O caso começou a ser analisado em 2015, mas
acabou adiado por um pedido de vista. Três ministros do STF já votaram pela
descriminalização.
Outro processo que pode avançar na pauta é
a questão discutida na Arguição de Descumprimento de Preceito Fundamental
proposta pelo Psol em 2017, a ADPF 442, em que o partido defende a
descriminalização do aborto com consentimento da gestante nos primeiros três
meses de gestação. A ministra Rosa Weber é a relatora do caso, e o levou
consigo quando assumiu a presidência. Uma demonstração da importância que dá à
questão, a qual, para a bancada evangélica, deveria ser discutida no Congresso.

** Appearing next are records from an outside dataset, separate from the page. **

(* ===== verification/Partition.v ===== *)
(** * Which part of the card the volume is

    [kernel/src/storage/card/partition.rs]: the [Partition] the filesystem is
    given, which is the card with the first block and the length of one volume,
    and [choose], which finds that volume on a card. What a message says is a
    value here; what [report] prints on the console is left out. *)

From S2P Require Import Prelude Safe Bytes Boot BootSpec Cache CacheSpec CacheFlush CacheIo CacheWrite Table TableSpec SafeDir Volume SafeVolume Ops SafeOps Mounted Card CardSpec.

Definition FAT_TYPES : list Z := [0x01; 0x04; 0x06; 0x07; 0x0B; 0x0C; 0x0E].
Definition GPT_PROTECTIVE : Z := 0xEE.

Inductive Verb := Reading | Writing.

(** The message of the last error: what was done, at which block of the volume,
    and why it failed. *)
Definition Report : Type := Verb * Z * CardError.

Record Partition (H : Type) := mkPartition {
  p_card : Card H;
  p_first : Z;
  p_count : Z;
  p_errors : Z;
  p_last : option Report;
}.
Arguments mkPartition {H} p_card p_first p_count p_errors p_last.
Arguments p_card {H} p.
Arguments p_first {H} p.
Arguments p_count {H} p.
Arguments p_errors {H} p.
Arguments p_last {H} p.

Inductive DeviceErr := DeviceError.

Section partition.
Context {H : Type} `{!SdHost H}.

Abbreviation PM := (M (Partition H) DeviceErr).

Definition absolute (block bytes : Z) : PM Z :=
  let! volume := gets p_count in
  let! first := gets p_first in
  let count := bytes / BLOCK in
  refuse (negb (bytes `mod` BLOCK =? 0)
          || match checked_add64 block count with Some stop => volume <? stop | None => true end)
    DeviceError ;;;
  u64 (first + block).

Definition report {A} (what : Verb) (block : Z) (why : CardError) : PM A :=
  modify (fun p => mkPartition (p_card p) (p_first p) (p_count p) (saturating_add32 (p_errors p) 1)
                     (Some (what, block, why))) ;;;
  throw DeviceError.

(** [self.card.method(..)], its error a value. *)
Definition on_card {A} (m : M (Card H) CardError A) : PM (A + CardError) :=
  fun p => match m (p_card p) with
           | (c, r) =>
               (mkPartition c (p_first p) (p_count p) (p_errors p) (p_last p),
                match r with Ok a => Ok (inl a) | Err e => Ok (inr e) | Stuck w => Stuck w end)
           end.

Definition partition_read (block bytes : Z) : PM (list Z) :=
  let! lba := absolute block bytes in
  let! r := on_card (read_blocks lba bytes) in
  match r with inl buf => ret buf | inr why => report Reading block why end.

Definition partition_write (block : Z) (data : list Z) : PM unit :=
  let! lba := absolute block (len data) in
  let! r := on_card (write_blocks lba data) in
  match r with inl _ => ret tt | inr why => report Writing block why end.

(** [impl Blocks for Partition]. A panic, which the theorems rule out, is no
    value of the trait. *)
#[global] Instance Partition_Blocks : Blocks (Partition H) := {
  blk_count := p_count;
  blk_read p block n :=
    match partition_read block n p with (p', Ok buf) => (p', Some buf) | (p', _) => (p', None) end;
  blk_write p block data :=
    match partition_write block data p with (p', Ok _) => (p', Some tt) | (p', _) => (p', None) end;
}.

(** ** Choosing the volume *)

(** Which part of the card a candidate is. *)
Inductive Part := WholeCard | PartitionOf (slot : Z).

Definition Candidate : Type := Z * Z * Part * option Z.

Record Chosen := mkChosen { partition : Partition H; probed : Probe; what_part : Part; slot : option Z }.

Inductive Seen :=
| SeenLabel (what : Part) (label : list Z)
| SeenError (what : Part) (why : BootError) (card_error : option Report).

Inductive ChooseError :=
| BlockZero (why : CardError)
| NoValidTable
| GptTable
| NoTable
| NoFatPartition
| NoLabel (label : list Z) (seen : list Seen).

Abbreviation KM := (M (Card H) ChooseError).

(** The [le32] of this file, which panics outside the slice. *)
Definition entry_le32 (data : list Z) (at_ : Z) : KM Z :=
  let! b0 := index_at data at_ in
  let! b1 := index_at data (at_ + 1) in
  let! b2 := index_at data (at_ + 2) in
  let! b3 := index_at data (at_ + 3) in
  ret (b0 + 256 * b1 + 65536 * b2 + 16777216 * b3).

(** [entries.iter().any(..)]: a boot indicator other than 0 or 0x80. *)
Fixpoint bad_indicator (entries : list (list Z)) : KM bool :=
  match entries with
  | [] => ret false
  | entry :: entries =>
      let! indicator := index_at entry 0 in
      if negb (indicator =? 0) && negb (indicator =? 0x80) then ret true else bad_indicator entries
  end.

(** The loop over the MBR's entries, from entry [at_]. *)
Fixpoint table_candidates (blocks at_ : Z) (entries : list (list Z)) (found : list Candidate) : KM (list Candidate) :=
  match entries with
  | [] => ret found
  | entry :: entries =>
      let! kind := index_at entry 4 in
      let! start := entry_le32 entry 8 in
      let! length := entry_le32 entry 12 in
      refuse (kind =? GPT_PROTECTIVE) GptTable ;;;
      let! stop := u64 (start + length) in
      let! number := usize (at_ + 1) in
      let found :=
        if existsb (Z.eqb kind) FAT_TYPES && (0 <? start) && (0 <? length) && (stop <=? blocks)
        then found ++ [(start, length, PartitionOf number, Some number)] else found in
      table_candidates blocks number entries found
  end.

Definition candidates (sector : list Z) (blocks : Z) : KM (list Candidate) :=
  if looks_like_boot_sector sector then ret [(0, blocks, WholeCard, None)]
  else
    let! s0 := index_at sector 510 in
    let! s1 := index_at sector 511 in
    if (s0 =? 0x55) && (s1 =? 0xAA) then
      let! table := match get_range sector 446 510 with Some t => ret t | None => fail_with Panic end in
      let entries := chunks_exact 16 table in
      let! bad := bad_indicator entries in
      refuse bad NoValidTable ;;;
      table_candidates blocks 0 entries []
    else throw NoTable.

(** The loop over the candidates. *)
Fixpoint look_at (label : list Z) (found : list Candidate) (seen : list Seen) : KM Chosen :=
  match found with
  | [] => throw (match seen with [] => NoFatPartition | _ => NoLabel label seen end)
  | (first, count, what, slot) :: found =>
      fun card =>
        match probe (mkPartition card first count 0 None) with
        | (p, Ok pr) =>
            if labelled pr label then (p_card p, Ok (mkChosen p pr what slot))
            else look_at label found (seen ++ [SeenLabel what (Boot.label pr)]) (p_card p)
        | (p, Err why) => look_at label found (seen ++ [SeenError what why (p_last p)]) (p_card p)
        | (p, Stuck w) => (p_card p, Stuck w)
        end
  end.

Em outra frente, ela não abre mão de votar
no julgamento do marco temporal para demarcação de terras indígenas, tema
sensível para o agronegócio e também para os defensores das comunidades
tradicionais.
Ao longo do tempo, a presidente do STF deu
várias demonstrações de compromisso com a causa indígena. Em março, por
exemplo, visitou uma aldeia no Vale do Javari, Amazonas, e prometeu pautar a
ação sobre o marco temporal. Nesta quarta-feira (19), lança a primeira tradução
oficial da Constituição Federal em língua indígena. Já foi até convidada por lideranças
para passar um tempo com uma comunidade depois de se aposentar.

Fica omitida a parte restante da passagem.